Collected data
········

Definition handler (w : World) (req : Request) : St :=
  snd (tryCatch (handlerBody w req)
                (internalError "Proxy error (generate_leads):" false)
                initial).

End Handler.

End GenerateLeads.

(** ** api/results.js *)

Module Results.
Import Http Shared.

(** [nodeStream.pipe(res)] with the ['error'] listener of the handler: a
    transfer that breaks is logged, turns the answer into a 500 when
    nothing has gone out yet, and ends the response with the stream-error
    body. *)
Definition pipe (t : Transfer) : M unit :=
  match t with
  | Complete bytes => endWith (Some (Bytes bytes))
  | Broken delivered e =>
      consoleError "Streaming error (results):" e ;;
      match delivered with
      | [] =>
          setStatus 500 ;;
          setHeader "Content-Type" "application/json; charset=utf-8"
      | _ => updRes (fun r =>
               mkRes (statusCode r) (headers r)
                     (written r ++ [Bytes delivered]) (ended r))
      end ;;
      endJson (Js.Obj [(js "error", Js.Str (js "Stream Error"))])
  end.

(** [Buffer.from(await upstream.arrayBuffer())] *)
Definition arrayBuffer (up : UpResponse) : Exn + list N :=
  match bodyStream up with
  | None => inr []
  | Some (Complete bytes) => inr bytes
  | Some (Broken _ e) => inl e
  end.

Section Handler.

(** [new URL(s, 'http://localhost').search]: [None] when the constructor
    throws. *)
Variable URL_search : jsstring -> option jsstring.

Definition handlerBody (w : World) (req : Request) : M unit :=
  setCors true ;;
  if JsString.eqb (method req) (js "OPTIONS") then
    setStatus 204 ;;
    endWith None
  else if negb (JsString.eqb (method req) (js "GET")) then
    setHeader "Allow" "GET, OPTIONS" ;;
    setStatus 405 ;;
    endWith (Some (Text (js "Method Not Allowed")))
  else
    backendBase <- lift (getBackendBase w) ;;
    search <- lift match URL_search (url req) with
                   | Some s => inr s
                   | None => inl (TypeError "Invalid URL")
                   end ;;
    up <- fetch w (mkUpRequest (backendBase ++ js "/results" ++ search)
                               (js "GET") None None) ;;
    setStatus (status up) ;;
    if N.eqb (status up) 202 then
      setHeader "Content-Type" "application/json; charset=utf-8" ;;
      j <- lift (json up) ;;
      endJson j
    else if N.eqb (status up) 200 then
      setHeaderValue "Content-Type"
        (orElse (contentType up) (js "text/csv; charset=utf-8")) ;;
      match contentDisposition up with
      | Some (c :: cd) => setHeaderValue "Content-Disposition" (c :: cd)
      | _ => ret tt
      end ;;
      match bodyStream up, canStream w with
      | Some t, true => pipe t
      | _, _ =>
          buf <- lift (arrayBuffer up) ;;
          setHeaderValue "Content-Length" (digits (N.of_nat (length buf))) ;;
          endWith (Some (Bytes buf))
      end
    else relayBody up.

Definition handler (w : World) (req : Request) : St :=
  snd (tryCatch (handlerBody w req)
                (internalError "Proxy error (results):" true)
                initial).

End Handler.

End Results.

(** ** A reference model of the platform's [URL] class

    The proxy code calls [new URL(s).searchParams.get('token')]; [URL] is a
    built-in of the runtime (WHATWG URL Standard), not code of this
    repository.  The general theorems below hold for every function in its
    place.  To run the rewriter on concrete locations this module gives the
    built-in for absolute URLs: scheme, authority, query, and the
    [application/x-www-form-urlencoded] decoding of the query.  Of the host
    syntax it checks that a special scheme has a non-empty host without
    forbidden code points and that the port is a number below 65536; IDNA
    mapping, IPv4 number syntax and IPv6 literals are outside the model
    (a bracketed host is refused). *)

Module Whatwg.

Definition isAlpha (c : N) : bool :=
  ((65 <=? c) && (c <=? 90) || (97 <=? c) && (c <=? 122))%N.
Definition isDigit (c : N) : bool := ((48 <=? c) && (c <=? 57))%N.
Definition lower (c : N) : N :=
  if ((65 <=? c) && (c <=? 90))%N then (c + 32)%N else c.

(** Conversion to a scalar-value string: a surrogate without partner becomes
    U+FFFD. *)
Fixpoint usv (s : jsstring) : jsstring :=
  match s with
  | [] => []
  | c :: rest =>
      if Builtin.isLeadSurrogate c then
        match rest with
        | d :: rest' =>
            if Builtin.isTrailSurrogate d then c :: d :: usv rest'
            else 65533%N :: usv rest
        | [] => [65533%N]
        end
      else if Builtin.isTrailSurrogate c then 65533%N :: usv rest
      else c :: usv rest
  end.

(** Leading and trailing C0 controls and spaces are dropped, tabs and
    newlines are removed everywhere. *)
Fixpoint dropC0 (s : jsstring) : jsstring :=
  match s with
  | [] => []
  | c :: rest => if (c <=? 32)%N then dropC0 rest else s
  end.

Definition clean (s : jsstring) : jsstring :=
  filter (fun c => negb (N.eqb c 9 || N.eqb c 10 || N.eqb c 13))
         (rev (dropC0 (rev (dropC0 s)))).

(** [scheme ":"]: the lower-cased scheme and what follows the colon. *)
Fixpoint schemeRest (acc : jsstring) (s : jsstring)
  : option (jsstring * jsstring) :=
  match s with
  | [] => None
  | c :: rest =>
      if N.eqb c 58 then Some (rev acc, rest)
      else if isAlpha c || isDigit c || existsb (N.eqb c) [43; 45; 46]%N
      then schemeRest (lower c :: acc) rest
      else None
  end.

Definition splitScheme (s : jsstring) : option (jsstring * jsstring) :=
  match s with
  | c :: rest => if isAlpha c then schemeRest [lower c] rest else None
  | [] => None
  end.

Definition isSpecial (scheme : jsstring) : bool :=
  existsb (JsString.eqb scheme) [js "http"; js "https"; js "ws"; js "wss"; js "ftp"].

Fixpoint takeUntil (stop : N -> bool) (s : jsstring) : jsstring :=
  match s with
  | [] => []
  | c :: rest => if stop c then [] else c :: takeUntil stop rest
  end.

Fixpoint dropUntil (stop : N -> bool) (s : jsstring) : jsstring :=
  match s with
  | [] => []
  | c :: rest => if stop c then s else dropUntil stop rest
  end.

Fixpoint dropSlashes (s : jsstring) : jsstring :=
  match s with
  | [] => []
  | c :: rest => if N.eqb c 47 || N.eqb c 92 then dropSlashes rest else s
  end.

········

__Task requirements__. Search the records for the word "OPTIONS", then list every line that has it.

__Result for this task__.
  if JsString.eqb (method req) (js "OPTIONS") then
    setHeader "Allow" "GET, OPTIONS" ;;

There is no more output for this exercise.